PROBLEM TO WORK ON:
Which lines mention "kNumEntries"? Show each one from the listing.

**********

(* ===== verification/CrashpadTypes.v ===== *)
(** * Finding a client's annotations (snapshot/crashpad_types, client/crashpad_info)

    A client has a structure [CrashpadInfo] that points to its annotations
    (client/crashpad_info.cc).  The handler reads the structure and what it points to
    from the memory of the client: [CrashpadInfoReader] (crashpad_info_reader.cc),
    [ImageAnnotationReader] (image_annotation_reader.cc) and the functions of
    [ModuleSnapshotElf] that call them (snapshot/elf/module_snapshot_elf.cc).  Clients of
    32 and of 64 bits have pointers of different sizes ([Traits]), and clients of other
    versions have a structure of another size. *)

From S2P Require Import Prelude.
From S2P Require Import Numeric.
From S2P Require Import Structs.
From S2P Require Import MemoryRanges.
From S2P Require Import AnnotationList.
From S2P Require Import ClientContainers.
From S2P Require Import ProcessMemory.
From S2P Require Import MinidumpObjects.
#[local] Open Scope crashpad_scope.

(** [Traits::Address]. *)
Definition address_repr (is_64_bit : bool) : Repr Z := uint (if is_64_bit then 8 else 4).

(** ** The structure of the client *)

(** [TriState]. *)
Definition kUnset : Z := 0.
Definition kEnabled : Z := 1.
Definition kDisabled : Z := 2.

Definition kSignature : Z := 0x43506164.
Definition kCrashpadInfoVersion : Z := 1.

Module CrashpadInfo.

Record t := Make {
  signature : Z;
  size : Z;
  version : Z;
  indirectly_referenced_memory_cap : Z;
  padding_0 : Z;
  crashpad_handler_behavior : Z;
  system_crash_reporter_forwarding : Z;
  gather_indirectly_referenced_memory : Z;
  padding_1 : Z;
  extra_memory_ranges : Z;
  simple_annotations : Z;
  user_data_minidump_stream_head : Z;
  annotations_list : Z
}.

Definition repr (is_64_bit : bool) : Repr t :=
  struct (uint 4 ⊗ uint 4 ⊗ uint 4 ⊗ uint 4 ⊗ uint 4 ⊗ uint 1 ⊗ uint 1 ⊗ uint 1 ⊗ uint 1 ⊗
          address_repr is_64_bit ⊗ address_repr is_64_bit ⊗ address_repr is_64_bit ⊗ address_repr is_64_bit)
    (fun x => (signature x, size x, version x, indirectly_referenced_memory_cap x, padding_0 x, crashpad_handler_behavior x,
       system_crash_reporter_forwarding x, gather_indirectly_referenced_memory x, padding_1 x, extra_memory_ranges x,
       simple_annotations x, user_data_minidump_stream_head x, annotations_list x))
    (fun '(a, b, c, d, e, f, g, h, i, j, k, l, m) => Make a b c d e f g h i j k l m).
#[global] Instance repr_laws is_64_bit : ReprLaws (repr is_64_bit).
Proof. struct_laws. Qed.

(** The constructor and the setters. *)
Definition init (is_64_bit : bool) : t :=
  Make kSignature (Z.of_nat (sizeof (repr is_64_bit))) kCrashpadInfoVersion 0 0 kUnset kUnset kUnset 0 0 0 0 0.
Definition set_extra_memory_ranges (x : t) (p : Z) : t :=
  Make (signature x) (size x) (version x) (indirectly_referenced_memory_cap x) (padding_0 x) (crashpad_handler_behavior x)
    (system_crash_reporter_forwarding x) (gather_indirectly_referenced_memory x) (padding_1 x) p (simple_annotations x)
    (user_data_minidump_stream_head x) (annotations_list x).
Definition set_simple_annotations (x : t) (p : Z) : t :=
  Make (signature x) (size x) (version x) (indirectly_referenced_memory_cap x) (padding_0 x) (crashpad_handler_behavior x)
    (system_crash_reporter_forwarding x) (gather_indirectly_referenced_memory x) (padding_1 x) (extra_memory_ranges x) p
    (user_data_minidump_stream_head x) (annotations_list x).
Definition set_annotations_list (x : t) (p : Z) : t :=
  Make (signature x) (size x) (version x) (indirectly_referenced_memory_cap x) (padding_0 x) (crashpad_handler_behavior x)
    (system_crash_reporter_forwarding x) (gather_indirectly_referenced_memory x) (padding_1 x) (extra_memory_ranges x)
    (simple_annotations x) (user_data_minidump_stream_head x) p.
Definition set_options (x : t) (behavior forwarding gather cap : Z) : t :=
  Make (signature x) (size x) (version x) cap (padding_0 x) behavior forwarding gather (padding_1 x) (extra_memory_ranges x)
    (simple_annotations x) (user_data_minidump_stream_head x) (annotations_list x).
Definition set_crashpad_handler_behavior (x : t) (behavior : Z) : t :=
  set_options x behavior (system_crash_reporter_forwarding x) (gather_indirectly_referenced_memory x)
    (indirectly_referenced_memory_cap x).
Definition set_system_crash_reporter_forwarding (x : t) (forwarding : Z) : t :=
  set_options x (crashpad_handler_behavior x) forwarding (gather_indirectly_referenced_memory x)
    (indirectly_referenced_memory_cap x).
Definition set_gather_indirectly_referenced_memory (x : t) (gather limit : Z) : t :=
  set_options x (crashpad_handler_behavior x) (system_crash_reporter_forwarding x) gather limit.

End CrashpadInfo.

(** [UserDataMinidumpStreamListEntry]; four bytes of padding follow [stream_type]. *)
Module StreamListEntry.
Record t := Make { next : Z; base_address : Z; size : Z; stream_type : Z }.
Definition repr : Repr t :=
  struct (uint 8 ⊗ uint 8 ⊗ uint 8 ⊗ padded (uint 4) 4)
    (fun x => (next x, base_address x, size x, stream_type x)) (fun '(a, b, c, d) => Make a b c d).
#[global] Instance repr_laws : ReprLaws repr.
Proof. struct_laws. Qed.
End StreamListEntry.

(** [AddUserDataMinidumpStream]: the new entry, which is at the address [to_be_added],
    and the structure then. *)
Definition AddUserDataMinidumpStream (x : CrashpadInfo.t) (to_be_added stream_type data size : Z)
    : StreamListEntry.t * CrashpadInfo.t :=
  (StreamListEntry.Make (CrashpadInfo.user_data_minidump_stream_head x) data size stream_type,
   CrashpadInfo.Make (CrashpadInfo.signature x) (CrashpadInfo.size x) (CrashpadInfo.version x)
     (CrashpadInfo.indirectly_referenced_memory_cap x) (CrashpadInfo.padding_0 x) (CrashpadInfo.crashpad_handler_behavior x)
     (CrashpadInfo.system_crash_reporter_forwarding x) (CrashpadInfo.gather_indirectly_referenced_memory x)
     (CrashpadInfo.padding_1 x) (CrashpadInfo.extra_memory_ranges x) (CrashpadInfo.simple_annotations x) to_be_added
     (CrashpadInfo.annotations_list x)).

(** [process_types::Annotation] and [process_types::AnnotationList]. *)
Module ProcessAnnotation.
Record t := Make {
  link_node : Z; name : Z; value : Z; size : Z; type : Z; concurrent_access_guard_mode : Z; spin_guard_state : Z
}.
Definition repr (is_64_bit : bool) : Repr t :=
  struct (address_repr is_64_bit ⊗ address_repr is_64_bit ⊗ address_repr is_64_bit ⊗ uint 4 ⊗ uint 2 ⊗ uint 1 ⊗ uint 1)
    (fun x => (link_node x, name x, value x, size x, type x, concurrent_access_guard_mode x, spin_guard_state x))
    (fun '(a, b, c, d, e, f, g) => Make a b c d e f g).
#[global] Instance repr_laws is_64_bit : ReprLaws (repr is_64_bit).
Proof. struct_laws. Qed.
End ProcessAnnotation.
Module ProcessAnnotationList.
Record t := Make { tail_pointer : Z; head : ProcessAnnotation.t; tail : ProcessAnnotation.t }.
Definition repr (is_64_bit : bool) : Repr t :=
  struct (address_repr is_64_bit ⊗ ProcessAnnotation.repr is_64_bit ⊗ ProcessAnnotation.repr is_64_bit)
    (fun x => (tail_pointer x, head x, tail x)) (fun '(a, b, c) => Make a b c).
#[global] Instance repr_laws is_64_bit : ReprLaws (repr is_64_bit).
Proof. struct_laws. Qed.
End ProcessAnnotationList.

(** ** The readers *)

Section Readers.
  Context {M : Type} `{ProcessMemory M}.

(** [UnsetIfNotValidTriState]. *)
Definition UnsetIfNotValidTriState (value : Z) : Z :=
  if (value =? kUnset) || (value =? kEnabled) || (value =? kDisabled) then value else kUnset.

Definition check_options (x : CrashpadInfo.t) : CrashpadInfo.t :=
  CrashpadInfo.set_options x (UnsetIfNotValidTriState (CrashpadInfo.crashpad_handler_behavior x))
    (UnsetIfNotValidTriState (CrashpadInfo.system_crash_reporter_forwarding x))
    (UnsetIfNotValidTriState (CrashpadInfo.gather_indirectly_referenced_memory x))
    (CrashpadInfo.indirectly_referenced_memory_cap x).

(** [InfoContainerSpecific::Read], into a structure that is not initialized: its bytes
    are [uninitialized]. *)
Definition ReadInfo (uninitialized : bytes) (memory : ProcessMemoryRange M) (address : Z) : outcome CrashpadInfo.t :=
  let R := CrashpadInfo.repr (Is64Bit memory) in
  step! d := RangeRead memory address 8 in
  let info := overwrite 0 d uninitialized in
  if negb (CrashpadInfo.signature (of_bytes R info) =? kSignature) then Failed
  else
    step! d := RangeRead memory address (Z.min (CrashpadInfo.size (of_bytes R info)) (Z.of_nat (sizeof R))) in
    let info := overwrite 0 d info in
    if negb (CrashpadInfo.version (of_bytes R info) =? kCrashpadInfoVersion) then Failed
    else
      let size := CrashpadInfo.size (of_bytes R info) in
      let info :=
        if size <? Z.of_nat (sizeof R)
        then overwrite (Z.to_nat size) (replicate (sizeof R - Z.to_nat size) 0) info else info in
      Done (check_options (of_bytes R info)).

(** [SimpleStringDictionary]: the parameters of the template, and an entry. *)
Definition kKeySize : nat := 256.
Definition kValueSize : nat := 256.
Definition kNumEntries : nat := 64.
Definition entry_repr : Repr SimpleStringDictionary.Entry :=
  struct (array kKeySize (uint 1) ⊗ array kValueSize (uint 1))
    (fun e => (SimpleStringDictionary.key e, SimpleStringDictionary.value e)) (fun '(k, v) => SimpleStringDictionary.MkEntry k v).

(** [ImageAnnotationReader::SimpleMap]; [strnlen] of an array is the length of [c_str]. *)
Definition insert_entry (annotations : string_map bytes) (entry : SimpleStringDictionary.Entry) : string_map bytes :=
  let key := c_str (SimpleStringDictionary.key entry) in
  if (length key =? 0)%nat then annotations
  else map_emplace key (c_str (SimpleStringDictionary.value entry)) annotations.
Definition SimpleMap (memory : ProcessMemoryRange M) (address : Z) (annotations : string_map bytes)
    : outcome (string_map bytes) :=
  let R := array kNumEntries entry_repr in
  step! d := RangeRead memory address (Z.of_nat (sizeof R)) in
  Done (fold_left insert_entry (of_bytes R d) annotations).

**********

RESPONSE AREA:
Definition kNumEntries : nat := 64.
  let R := array kNumEntries entry_repr in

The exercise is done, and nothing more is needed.